Steering effort is light and feedback is somewhat muted, in contrast to the 2016 Civic our hosts made available for comparison.  The Cruze, however, is smoother and quieter, especially from the engine compartment.  While not quite as serene as the Buick Verano, even the lower-end LS model is above par in its class.

The manual transmission has moderate lever travel and requires a light touch, but it's not best suited for the engine's powerband.  Pushing the gas pedal down results in a very lethargic climb of the tach needle until the revs pick up, after which the turbocharged four lights up considerably.

The automatic transmission downshifts more obediently than a lazy hand on the manual stick, therefore it feels much livelier.  This keeps the engine in the strong part of its powerband more effectively, while transferring less engine vibration and returning a smoother ride than the manual transmission.  Whether equipped with two or three pedals, the brake pedal seems unusually high.

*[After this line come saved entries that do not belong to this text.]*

Lemma updates_only_to_entitled_witness :
  sk_delivered (wo_socket feed_evening) = [(own_store, news "paid")] /\
  entitled 77 (feed_trace 16 feed_day (feed_start RegularUser)) own_store (news "paid").
Proof.
  assert (Hd : sk_delivered (wo_socket feed_evening) = [(own_store, news "paid")]) by (vm_compute; reflexivity).
  split; [exact Hd|].
  pose proof (updates_only_to_entitled 16 (feed_start RegularUser) 77 (feed_trace 16 feed_day (feed_start RegularUser)) feed_evening
    eq_refl (run_history 16 feed_day (feed_start RegularUser) feed_evening ltac:(vm_compute; reflexivity))) as Hall.
  rewrite Hd in Hall. inversion Hall; subst. assumption.
Defined.

(** The socket as it is told that it is connected, and the rest of the day. *)
Definition feed_told : FeedWorld := revalidated ForStart {[own_store]} (feed_start RegularUser).
Definition feed_rest : list Action :=
  [FrameSent true; Publish 5 (news "paid"); Publish 6 (news "secret"); Publish 5 (news "refunded")] ++ deliver_one own_store ++ member_says.
Definition feed_later : FeedWorld := default feed_told (feed_run 16 feed_rest feed_told).

Lemma feed_access : Forall (fun x => keeps_access own_store 77 1 x.1) (feed_trace 16 feed_rest feed_told).
Proof.
  assert (Hall : Forall (fun x : FeedWorld * Action => wo_team x.1 = feed_team RegularUser /\ wo_sessions x.1 = {[77 := 1]}) (feed_trace 16 feed_rest feed_told))
    by (vm_compute; repeat constructor).
  eapply Forall_impl; [exact Hall|]. intros [w a] [Ht Hs]. cbn in *. unfold keeps_access. rewrite Ht, Hs. split_and!.
  - intros v Hv. vm_compute in Hv. by injection Hv.
  - intros r Hr. vm_compute in Hr. injection Hr as <-. by split.
  - intros store [= <-]. by eexists.
Qed.

Lemma live_feed_gapless_witness :
  published_since own_store (feed_trace 16 feed_rest feed_told) = [news "paid"; news "refunded"] /\
  of_topic own_store (sk_delivered (wo_socket feed_later)) = [news "paid"] /\
  of_topic own_store (sk_delivered (wo_socket feed_later)) `prefix_of` published_since own_store (feed_trace 16 feed_rest feed_told).
Proof.
  split; [vm_compute; reflexivity|]. split; [vm_compute; reflexivity|].
  apply (live_feed_gapless own_store 77 1 16 (Validating ForStart) {[own_store]} (feed_start RegularUser) (feed_trace 16 feed_rest feed_told) feed_later).
  - reflexivity.
  - by apply elem_of_singleton.
  - exact (run_history 16 feed_rest feed_told feed_later ltac:(vm_compute; reflexivity)).
  - exact feed_access.
Defined.

(** An administrator who is also a member of the store loses the role while an
    update is queued: it came by the administrators' channel and is dropped,
    the store's channel is joined too late, and the open socket never says so. *)
Definition demoted_midway : list Action :=
  [SessionReply true; UserReply true; FrameSent true; Publish 5 (news "paid")] ++ deliver_one AdminTopic ++
  [TablesChange (feed_team RegularUser); SessionReply true; UserReply true; StoresReply true].

Example demoted_admin_misses_update :
  (fun w => (sk_phase (wo_socket w), sk_lagged (wo_socket w), sk_delivered (wo_socket w), sk_queue (wo_socket w),
             bool_decide (is_Some (sk_listeners (wo_socket w) !! own_store)),
             recv 16 1 (channel_of own_store (wo_broadcast w)))) <$> feed_run 16 demoted_midway (feed_start ServerAdmin)
  = Some (Selecting, false, [], [], true, Empty).
Proof. vm_compute. reflexivity. Qed.

(** * The delivery log *)

(** A payload with the id of the delivery, the type and the invoice. *)
#[local] Instance log_api : ApiTypes := {
  status_to_string := status_to_db;
  WebhookEventType := string;
  PaymentDetectedEvent := "payment_detected"%string;
  PaymentConfirmedEvent := "payment_confirmed"%string;
  LatePaidEvent := "late_paid"%string;
  InvoiceExpiredEvent := "invoice_expired"%string;
  event_type_str := fun e => e;
  event_type_of_str := Some;
  WebhookPayload := Uuid * string * string;
  payload_event_type := fun p => p.1.2;
  payload_invoice_id := snd;
  invoice_event := fun n e i => (Z.of_nat n, e, id_id i);
  payment_event := fun n e i _ => (Z.of_nat n, e, id_id i);
  payment_reorged := fun n i _ => (Z.of_nat n, "payment_reorged"%string, id_id i)
}.
#[local] Instance log_codec : JobCodec := { job_to_json := fun j => "job " +:+ z_to_string (wj_id j); job_from_json := fun _ => None }.
#[local] Instance log_http : HttpWorld := {
  http_send := fun _ _ => HttpStatus 204;
  hmac_sha256_hex := fun payload secret => secret +:+ "#" +:+ payload;
  payload_to_json := fun p => p.1.2 +:+ " " +:+ p.2;
  payload_event_id := fun p => z_to_string p.1.1;
  payload_idempotency_key := fun p => p.1.2 +:+ ":" +:+ p.2
}.

#[local] Instance newer_delivery_dec : RelDecision (fun a b => de_created_at b <= de_created_at a).
Proof. intros a b. apply _. Defined.

#[local] Instance log_host : DeliveryHost := {
  payload_to_value := fun p => JObject [("event_id", JString (z_to_string p.1.1)); ("event_type", JString p.1.2); ("invoice_id", JString p.2)];
  payload_of_value := fun v =>
    match json_get "event_id" v, json_get "event_type" v, json_get "invoice_id" v with
    | Some (JString e), Some (JString t), Some (JString i) => e ← z_parse e; Some (e, t, i)
    | _, _, _ => None
    end;
  with_event_id := fun id p => (id, p.1.2, p.2);
  order_deliveries := fun _ => merge_sort (fun a b => de_created_at b <= de_created_at a);
  sink_configured := true
}.

#[local] Instance log_host_laws : DeliveryHostLaws.
Proof.
  split; try done; cbn.
  - intros [[e t] i]. cbn. by rewrite z_parse_to_string.
  - intros _ l. apply merge_sort_Permutation.
  - intros _ l. apply Sorted_merge_sort. intros a b. lia.
Qed.

(** Store 5 of member 1 with its webhook; the URL was changed since. *)
Definition log_tables (hook : StoreWebhook) : ReadDb :=
  mkReadDb (feed_team RegularUser) (mkDb ∅ ∅ ∅ [] [] ∅ ∅ ∅ ∅ {[5 := hook]} ∅ ∅).
Definition old_hook : StoreWebhook := mkStoreWebhook 50 "https://old.example" "secret" true.
Definition new_hook : StoreWebhook := mkStoreWebhook 50 "https://new.example" "rotated" true.
Definition log_job : WebhookJob := new_job 7 3 50 "https://old.example" "secret" (1, "invoice_expired"%string, "inv"%string).
Definition log_start : DeliveryDb := mkDeliveryDb (log_tables old_hook) ∅ ∅.
Definition log_later : list LogOp :=
  [LogWrite (seconds 60) (delivery_params log_job DFailed 7 (Some "timed out"%string)); TablesMove (log_tables new_hook) ∅].
Definition log_evening : DeliveryDb := log_run log_later (snd (upsert_delivery (delivery_params log_job DPending 0 None) 3 log_start)).
Definition log_office (d : DeliveryDb) : Office DeliveryDb := mkOffice d 100 0 [].
Definition log_member : UserInfo := mkUserInfo 1 RegularUser.

Lemma log_webhooks d hook s w : dd_read d = log_tables hook -> dd_webhooks d !! s = Some w -> s = 5 /\ w = hook.
Proof. intros Hd Hs. unfold dd_webhooks in Hs. rewrite Hd in Hs. cbn in Hs. by apply lookup_singleton_Some in Hs as [<- <-]. Qed.

Lemma replay_resends_first_event_witness :
  exists w event_id again, sw_url w = "https://new.example"%string /\ wj_webhook_url again = sw_url w /\
    wj_payload again = (event_id, "invoice_expired"%string, "inv"%string) /\
    payload_idempotency_key (wj_payload again) = payload_idempotency_key (wj_payload log_job).
Proof.
  destruct (replay_resends_first_event log_member 5 log_job 3 log_later log_start eq_refl (log_office log_evening) eq_refl)
    as [[_ Hbad]|(w & event_id & again & _ & Hw & _ & _ & (_ & Hurl & _ & Hp & _) & Hkey & _)]; [vm_compute in Hbad; discriminate|].
  exists w, event_id, again. vm_compute in Hw. injection Hw as <-. split; [reflexivity|]. split; [exact Hurl|]. split; [exact Hp|exact Hkey].
Defined.

Lemma replay_accepted_witness : exists resp o', replay_delivery log_member 5 7 (log_office log_evening) = (Ok resp, o').
Proof.
  destruct (replay_accepted log_member 5 7 (default (upserted (delivery_params log_job DPending 0 None) 3 None) (dd_deliveries log_evening !! 7))
    new_hook (wj_payload log_job) (log_office log_evening)) as (resp & o' & _ & _ & Hr & _).
  - done.
  - reflexivity.
  - intros s s' w w' Hs Hs' _. destruct (log_webhooks log_evening new_hook _ _ eq_refl Hs) as [-> _]. by destruct (log_webhooks log_evening new_hook _ _ eq_refl Hs') as [-> _].
  - right. by eexists.
  - vm_compute. reflexivity.
  - vm_compute. reflexivity.
  - vm_compute. reflexivity.
  - vm_compute. reflexivity.
  - reflexivity.
  - by exists resp, o'.
Defined.

(** The webhook was deleted and set again: the store has one, with another id. *)
Definition log_reset : DeliveryDb := log_step log_evening (TablesMove (log_tables (mkStoreWebhook 51 "https://new.example" "rotated" true)) ∅).

Lemma deleted_webhook_hides_deliveries_witness :
  joined log_reset = [] /\ fst (replay_delivery log_member 5 7 (log_office log_reset)) = Err 404 /\
  is_ok (fst (replay_delivery log_member 5 7 (log_office log_reset))) = false.
Proof.
  split; [vm_compute; reflexivity|]. split; [vm_compute; reflexivity|].
  destruct (deleted_webhook_hides_deliveries 7 (default (upserted (delivery_params log_job DPending 0 None) 3 None) (dd_deliveries log_reset !! 7)) log_reset)
    as [_ Hreplay].
  - vm_compute. reflexivity.
  - intros s w Hs. destruct (log_webhooks log_reset _ _ _ eq_refl Hs) as [_ ->]. vm_compute. discriminate.
  - exact (proj2 (Hreplay log_member 5 (log_office log_reset) eq_refl)).
Defined.

(** An outcome no caller wrote is shown as a failure. *)
Example unknown_status_reads_failed :
  de_status (row_to_delivery 1 5 (mkDeliveryRecord 50 "inv" "x" "paused" 1 7 None JNull 0 0)) = DFailed.
Proof. reflexivity. Qed.

(** * The token registry *)

#[local] Instance token_auth : AuthHost := {
  validate_session_token := fun _ id => if id =? 9 then Some (mkUserInfo 1 ServerAdmin, 0) else None;
  key_digest := fun s => s;
  random_hex := fun _ _ => "c0ffee"%string
}.

Definition nulls_first (a b : TokenData) : Prop := tk_token_id b = None -> tk_token_id a = None.
#[local] Instance nulls_first_dec : RelDecision nulls_first.
Proof. intros a b. unfold nulls_first. destruct (tk_token_id a), (tk_token_id b); (left; congruence) || (right; intros Hn; by specialize (Hn eq_refl)). Defined.

(** Rows that tie come in another order at every other second. *)
#[local] Instance demo_tokens : TokenHost := {
  chain_parse := Some;
  chain_is_evm := String.prefix "eip155:";
  manages_tokens := fun r => bool_decide (r = ServerAdmin);
  order_by_token_id := fun t l => merge_sort nulls_first (if Z.even (t / seconds 1) then l else reverse l);
  order_tokens := fun _ l => l
}.

#[local] Instance nulls_first_trans : Transitive nulls_first.
Proof. intros a b c Hab Hbc Hc. by apply Hab, Hbc. Qed.
#[local] Instance nulls_first_total : Total nulls_first.
Proof. intros a b. unfold nulls_first. destruct (tk_token_id a), (tk_token_id b); (left; congruence) || (right; congruence). Qed.

#[local] Instance demo_tokens_laws : TokenHostLaws.
Proof.
  split; intros t l.
  - cbn. rewrite merge_sort_Permutation. destruct (Z.even _); [done|]. apply reverse_Permutation.
  - exact (StronglySorted_merge_sort nulls_first _).
  - done.
Qed.

Definition session_nine : list (string * string) := [("authorization", "Bearer 9")]%string.
Definition new_token (standard address : string) (decimals : option Z) : TokenRequest :=
  RqCreateToken (mkCreateTokenRequest standard address "eip155:1" None (Some "T"%string) decimals None true).
Definition registry_open : Office TokenDb := mkOffice (mkTokenDb ∅ 1) 0 0 [].

Lemma registry_open_ok : registry_ok (of_db registry_open).
Proof. split; cbn; intros *; by rewrite lookup_empty. Qed.

(** A token of each standard, a change, a stranger's request, and a refusal. *)
Definition registry_day : list (list (string * string) * TokenRequest) :=
  [(session_nine, new_token "erc20" "0xAB" (Some 6)); (session_nine, new_token "erc20" "0xAB" (Some 18));
   (session_nine, new_token "erc721" "0xCD" None); ([], RqDeleteToken 1);
   (session_nine, RqUpdateToken 1 (mkUpdateTokenRequest (Some "Name"%string) None None None)); (session_nine, RqSetEnabled 3 false)].

Lemma token_registry_sound_witness :
  registry_ok (of_db (token_run registry_day registry_open)) /\ size (tb_rows (of_db (token_run registry_day registry_open))) = 2%nat.
Proof. split; [exact (token_registry_sound registry_day registry_open registry_open_ok)|vm_compute; reflexivity]. Defined.

Definition usdt : CreateTokenRequest := mkCreateTokenRequest "erc20" "0xAB" "eip155:1" None (Some "USDT"%string) (Some 6) None true.
Definition usdt_created : TokenData := mkTokenData (Some 1) "erc20" "0xAB" "eip155:1" true None (Some "USDT"%string) (Some 6) None.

The Cruze's interior has been refreshed with more soft-touch and textured materials, and it has a slightly upscale look and feel.  It might fall short when compared to luxury offerings in the segment, but it is finer than most cars in its price range.  A seven-inch colour touch screen is standard, and an eight-inch screen is optional.  The instrument cluster is similar to the outgoing model, though there's now a 4.2-inch high-definition screen between the gauges.  The shift lever has also moved to the left side of the centre console, closer to the driver.

Ten airbags are standard, and there are many driver aids available.  A rear-view camera is standard from the LS model up, and park assist and rear cross-traffic alert are available on the LT.  If you must have all the driver aids, including lane-departure warning, lane-keep assist, collision alert and a following-distance warning, they're available only on the Premier model.

The 2016 Chevrolet Cruze is available now, and it appears to be popular with second-time buyers: about 58 per cent of Cruze buyers already own one.  Chevrolet aims to entice at least some drivers away from the Civic, so a five-door hatchback Cruze will be available later this year.  But even without the fifth door, this lighter, larger and more dynamic Cruze will probably attract many more converts.